原始内胚层：起源与命运

在哺乳动物早期发育中，原始内胚层（PrE）是最早形成的胚外组织之一。与飞蛾、鱼类等物种不同，哺乳动物的发育优先构建胚外组织（如胎盘、卵黄囊），而非体轴模式。PrE的形成始于囊胚期（小鼠E3.25-E3.75），由内细胞团（ICM）细胞通过随机FGF4信号差异启动。高FGF/MAPK信号激活的细胞分化为PrE，上调GATA6和SOX17表达，而低信号细胞则分化为上胚层（EPI），表达NANOG和SOX2。这一过程通过GATA6与NANOG的相互抑制、LIF/JAK/STAT和PDGF/PI3K通路进一步强化。PrE细胞最初无序分布于ICM中，直至植入后逐渐排序成层。

内脏内胚层模式化上胚层

植入后（小鼠E4.5-E6.5），PrE分化为内脏内胚层（VE）和壁内胚层。

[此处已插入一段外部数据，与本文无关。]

(** The effect of one option on a configuration. *)
Definition setOption (opt : namedOption) (cf : Config) : Config :=
  match opt with
  | OptEnableRedirect =>
      {| c_redirect := true;
         c_repositoryBlobStore := c_repositoryBlobStore cf;
         c_globalBlobStore := c_globalBlobStore cf;
         c_delete := c_delete cf; c_schema1 := c_schema1 cf;
         c_resumableDigest := c_resumableDigest cf;
         c_allow := c_allow cf; c_deny := c_deny cf;
         c_signingKey := c_signingKey cf; c_factory := c_factory cf;
         c_cacheProvider := c_cacheProvider cf |}
  | OptEnableDelete =>
      {| c_redirect := c_redirect cf;
         c_repositoryBlobStore := c_repositoryBlobStore cf;
         c_globalBlobStore := c_globalBlobStore cf;
         c_delete := true; c_schema1 := c_schema1 cf;
         c_resumableDigest := c_resumableDigest cf;
         c_allow := c_allow cf; c_deny := c_deny cf;
         c_signingKey := c_signingKey cf; c_factory := c_factory cf;
         c_cacheProvider := c_cacheProvider cf |}
  | OptEnableRepositoryBlobsStorage =>
      {| c_redirect := c_redirect cf;
         c_repositoryBlobStore := true;
         c_globalBlobStore := c_globalBlobStore cf;
         c_delete := c_delete cf; c_schema1 := c_schema1 cf;
         c_resumableDigest := c_resumableDigest cf;
         c_allow := c_allow cf; c_deny := c_deny cf;
         c_signingKey := c_signingKey cf; c_factory := c_factory cf;
         c_cacheProvider := c_cacheProvider cf |}
  | OptDisableGlobalBlobsStorage =>
      {| c_redirect := c_redirect cf;
         c_repositoryBlobStore := c_repositoryBlobStore cf;
         c_globalBlobStore := false;
         c_delete := c_delete cf; c_schema1 := c_schema1 cf;
         c_resumableDigest := c_resumableDigest cf;
         c_allow := c_allow cf; c_deny := c_deny cf;
         c_signingKey := c_signingKey cf; c_factory := c_factory cf;
         c_cacheProvider := c_cacheProvider cf |}
  | OptEnableSchema1 =>
      {| c_redirect := c_redirect cf;
         c_repositoryBlobStore := c_repositoryBlobStore cf;
         c_globalBlobStore := c_globalBlobStore cf;
         c_delete := c_delete cf; c_schema1 := true;
         c_resumableDigest := c_resumableDigest cf;
         c_allow := c_allow cf; c_deny := c_deny cf;
         c_signingKey := c_signingKey cf; c_factory := c_factory cf;
         c_cacheProvider := c_cacheProvider cf |}
  | OptDisableDigestResumption =>
      {| c_redirect := c_redirect cf;
         c_repositoryBlobStore := c_repositoryBlobStore cf;
         c_globalBlobStore := c_globalBlobStore cf;
         c_delete := c_delete cf; c_schema1 := c_schema1 cf;
         c_resumableDigest := false;
         c_allow := c_allow cf; c_deny := c_deny cf;
         c_signingKey := c_signingKey cf; c_factory := c_factory cf;
         c_cacheProvider := c_cacheProvider cf |}
  | OptManifestURLsAllowRegexp re =>
      {| c_redirect := c_redirect cf;
         c_repositoryBlobStore := c_repositoryBlobStore cf;
         c_globalBlobStore := c_globalBlobStore cf;
         c_delete := c_delete cf; c_schema1 := c_schema1 cf;
         c_resumableDigest := c_resumableDigest cf;
         c_allow := re; c_deny := c_deny cf;
         c_signingKey := c_signingKey cf; c_factory := c_factory cf;
         c_cacheProvider := c_cacheProvider cf |}
  | OptManifestURLsDenyRegexp re =>
      {| c_redirect := c_redirect cf;
         c_repositoryBlobStore := c_repositoryBlobStore cf;
         c_globalBlobStore := c_globalBlobStore cf;
         c_delete := c_delete cf; c_schema1 := c_schema1 cf;
         c_resumableDigest := c_resumableDigest cf;
         c_allow := c_allow cf; c_deny := re;
         c_signingKey := c_signingKey cf; c_factory := c_factory cf;
         c_cacheProvider := c_cacheProvider cf |}
  | OptSchema1SigningKey key =>
      {| c_redirect := c_redirect cf;
         c_repositoryBlobStore := c_repositoryBlobStore cf;
         c_globalBlobStore := c_globalBlobStore cf;
         c_delete := c_delete cf; c_schema1 := c_schema1 cf;
         c_resumableDigest := c_resumableDigest cf;
         c_allow := c_allow cf; c_deny := c_deny cf;
         c_signingKey := key; c_factory := c_factory cf;
         c_cacheProvider := c_cacheProvider cf |}
  | OptBlobDescriptorServiceFactory factory =>
      {| c_redirect := c_redirect cf;
         c_repositoryBlobStore := c_repositoryBlobStore cf;
         c_globalBlobStore := c_globalBlobStore cf;
         c_delete := c_delete cf; c_schema1 := c_schema1 cf;
         c_resumableDigest := c_resumableDigest cf;
         c_allow := c_allow cf; c_deny := c_deny cf;
         c_signingKey := c_signingKey cf; c_factory := factory;
         c_cacheProvider := c_cacheProvider cf |}
  | OptBlobDescriptorCacheProvider provider =>
      {| c_redirect := c_redirect cf;
         c_repositoryBlobStore := c_repositoryBlobStore cf;
         c_globalBlobStore := c_globalBlobStore cf;
         c_delete := c_delete cf; c_schema1 := c_schema1 cf;
         c_resumableDigest := c_resumableDigest cf;
         c_allow := c_allow cf; c_deny := c_deny cf;
         c_signingKey := c_signingKey cf; c_factory := c_factory cf;
         c_cacheProvider :=
           match provider with
           | Some p => Some p
           | None => c_cacheProvider cf
           end |}
  end.

(** How the objects of a registry hang together: the registry at
    [reg], its options object, and the global statter, store and server,
    which all hold the registry's options pointer; the server is bound
    to the global store and shares its statter, which is the global
    statter or, once a cache provider is set, a cached statter on top of
    it. *)
Definition registry_layout (h : heap) (reg : loc) (r : registry)
    (o : registryOptions) (bs : blobStore) (srv : blobServer) : Prop :=
  h !! reg = Some (ORegistry r)
  ∧ h !! options r = Some (ORegistryOptions o)
  ∧ (∃ s, h !! globalStatter r = Some (OBlobStatter s)
          ∧ st_options s = options r)
  ∧ h !! globalBlobStore r = Some (OBlobStore bs)
  ∧ h !! globalBlobServer r = Some (OBlobServer srv)
  ∧ bs_options bs = options r
  ∧ srv_options srv = options r
  ∧ srv_pathFn srv = globalBlobStore r
  ∧ srv_statter srv = bs_statter bs
  ∧ match globalBlobDescriptorCacheProvider r with
    | None => bs_statter bs = globalStatter r
    | Some provider =>
        h !! bs_statter bs
          = Some (OCachedBlobStatter {| cbs_cache := provider;
                                        cbs_backend := globalStatter r |})
    end.

(** The heap [NewRegistry] leaves with options of this file, started on
    the empty heap. *)
Definition heapOfNamed (opts : list namedOption) : heap :=
  registry_spec.heapOf (optionOf <$> opts).

End registry_conf.

(** * Properties of the housekeeping handler *)

Module housekeeping_facts.
Import distribution handlers gc.

Ltac run_monad :=
  unfold mbind, M_bind, mret, M_ret, query, update, emit, log in *;
  simpl in *.

Section Mark.
Context {St : Type}.
Variable bh : Context St.
Variable service : ManifestService St.
Implicit Types (w : World St) (v : MarkVars) (dgst D M : Digest).

Let repo := Repository_ bh.

Lemma markDescriptors_run descriptors v w :
  ∃ t, Forall (λ e, is_mark_detail e = true) t
    ∧ markDescriptors bh descriptors v w =
      ({| manifestArr := manifestArr v;
          markSet := list_to_set (Digest_ <$> descriptors) ∪ markSet v |},
       {| storage := storage w; trace := trace w ++ t |}).
Proof.
  revert v w. induction descriptors as [|d ds IH]; intros v w.
  - exists []. split; [constructor|]. destruct v, w; run_monad.
    rewrite app_nil_r. do 2 f_equal. set_solver.
  - simpl. run_monad.
    edestruct IH as (t & Ht & ->).
    exists (Stdout ((Name (Repository_ bh) +:+ ": marking blob " +:+ Digest_ d) +:+ LF) :: t).
    split; [constructor; [reflexivity|exact Ht]|].
    simpl. rewrite <- app_assoc. simpl. do 2 f_equal. set_solver.
Qed.

Lemma markIngester_lookup_error dgst v w err :
  Lookup (Tags repo) (storage w) (digestOnly dgst) = Err err →
  markIngester bh service dgst v w =
    ((v, Some ("failed to retrieve tags for digest " +:+ dgst +:+ ": " +:+ err)),
     {| storage := storage w;
        trace := trace w ++ [CallLookup (digestOnly dgst)] |}).
Proof.
  intros HL. unfold markIngester. simpl. run_monad. fold repo. rewrite HL.
  reflexivity.
Qed.

Lemma markIngester_all_error dgst v w err :
  Lookup (Tags repo) (storage w) (digestOnly dgst) = Ok [] →
  All (Tags repo) (storage w) = Err err →
  markIngester bh service dgst v w =
    ((v, Some ("failed to retrieve tags " +:+ err)),
     {| storage := storage w;
        trace := trace w ++
          [CallLookup (digestOnly dgst);
           Stdout (("manifest eligible for deletion: " +:+ dgst) +:+ LF);
           CallAll] |}).
Proof.
  intros HL HA. unfold markIngester. simpl. run_monad. fold repo.
  rewrite HL. simpl. rewrite HA. rewrite <- !app_assoc. reflexivity.
Qed.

VE直接接触EPI，成为调控胚胎模式化的信号中心。远端VE细胞迁移形成前内脏内胚层（AVE），分泌Dkk1（Wnt拮抗剂）、Lefty1（Nodal/BMP拮抗剂）和Cer1（BMP拮抗剂），抑制前部EPI的BMP/Nodal/WNT信号，从而引导原始条纹形成于对侧区域。研究还发现，Chordin和Noggin等BMP拮抗剂可能在VE中表达，但其具体功能尚存争议。

胚外内胚层的终末使命

在原肠胚形成后，与EPI接触的VE（emVE）可短暂贡献于胚胎肠道，而包裹滋养层的VE（exVE）则发育为卵黄囊内胚层。卵黄囊是胚胎期造血的首要场所（小鼠E8.5）。值得注意的是，小鼠卵黄囊环绕胚胎，而人类卵黄囊位于羊膜外侧，但早期PrE的功能在物种间可能保守。

人类PrE的已知与未知

PrE缺陷可能导致流产、先天性异常或卵黄囊肿瘤。人类PrE（又称下胚层）与小鼠类似，表达GATA6、SOX17等关键因子，且FGF/ERK信号在PrE分化中同样重要（近期研究修正了早期认为其冗余的观点）。然而，人类植入后样本稀缺且质量参差，限制了深入研究。单细胞测序已发现人类植入后胚胎中存在AVE样细胞（表达CER1、DKK1、LEFTY1/2和NOG），提示PrE在轴向模式化中可能保守。

小鼠干细胞：知识与技术的基石

从小鼠囊胚可衍生三类干细胞：EPI来源的胚胎干细胞（ES）、滋养层干细胞（TS）和PrE来源的胚外内胚层干细胞（XEN）。这些细胞在转录水平和发育潜能上近似对应谱系，但仅ES具有真正多能性。小鼠ES研究推动了基因组编辑、iPS细胞技术及多能性谱系（从 na?ve 到 primed 状态）的发现，为PrE样细胞（如XEN、nEnd、PrESCs）的衍生奠定基础。

胚胎发生的第一代干细胞模型

为模拟人类发育，研究者利用干细胞构建胚胎模型（EMs）。早期胚胎样体（Embryoid Bodies）可自发分化但效率低下。引入TS细胞未能显著改善，而PrE样细胞的加入成为关键。集成胚胎模型（IEMs）通过组合ES、TS和XEN样细胞，实现了小鼠的类原肠胚形成、生殖细胞基因表达及VE模式化，但需每日筛选形态正常的IEMs（最终成功率仅0.7-1%），且人类IEMs因缺乏真实XEN细胞而依赖PSC衍生模型。

召唤所有胚外细胞类型

小鼠XEN细胞转录相似于囊胚PrE，但更偏向壁内胚层，嵌合贡献有限。nEnd细胞（由 na?ve ES 在ActA、CHIR、LIF条件下衍生）和PrESCs（依赖FGF4、CHIR、PDGF）则代表更 na?ve 的PrE状态，具有更广泛的发育潜能。CHIR的作用可能非生理性，而是泛支持干细胞增殖。人类nEnd细胞已成功衍生，但PrESCs尚未见报道。

PrE与否：胚胎模型的抉择

IEMs的成功依赖于人工筛选和PrE样细胞的质量。尽管部分小鼠和人类IEMs报告了AVE样细胞，但其鉴定基于小鼠参考，存在偏差。发展更优PrE模型（如nEnd）或引入子宫环境可能提升IEMs的自组织能力。当前领域需系统化标准与更生理相关的模型，而小鼠因其可及性和稳健性仍将引领研究。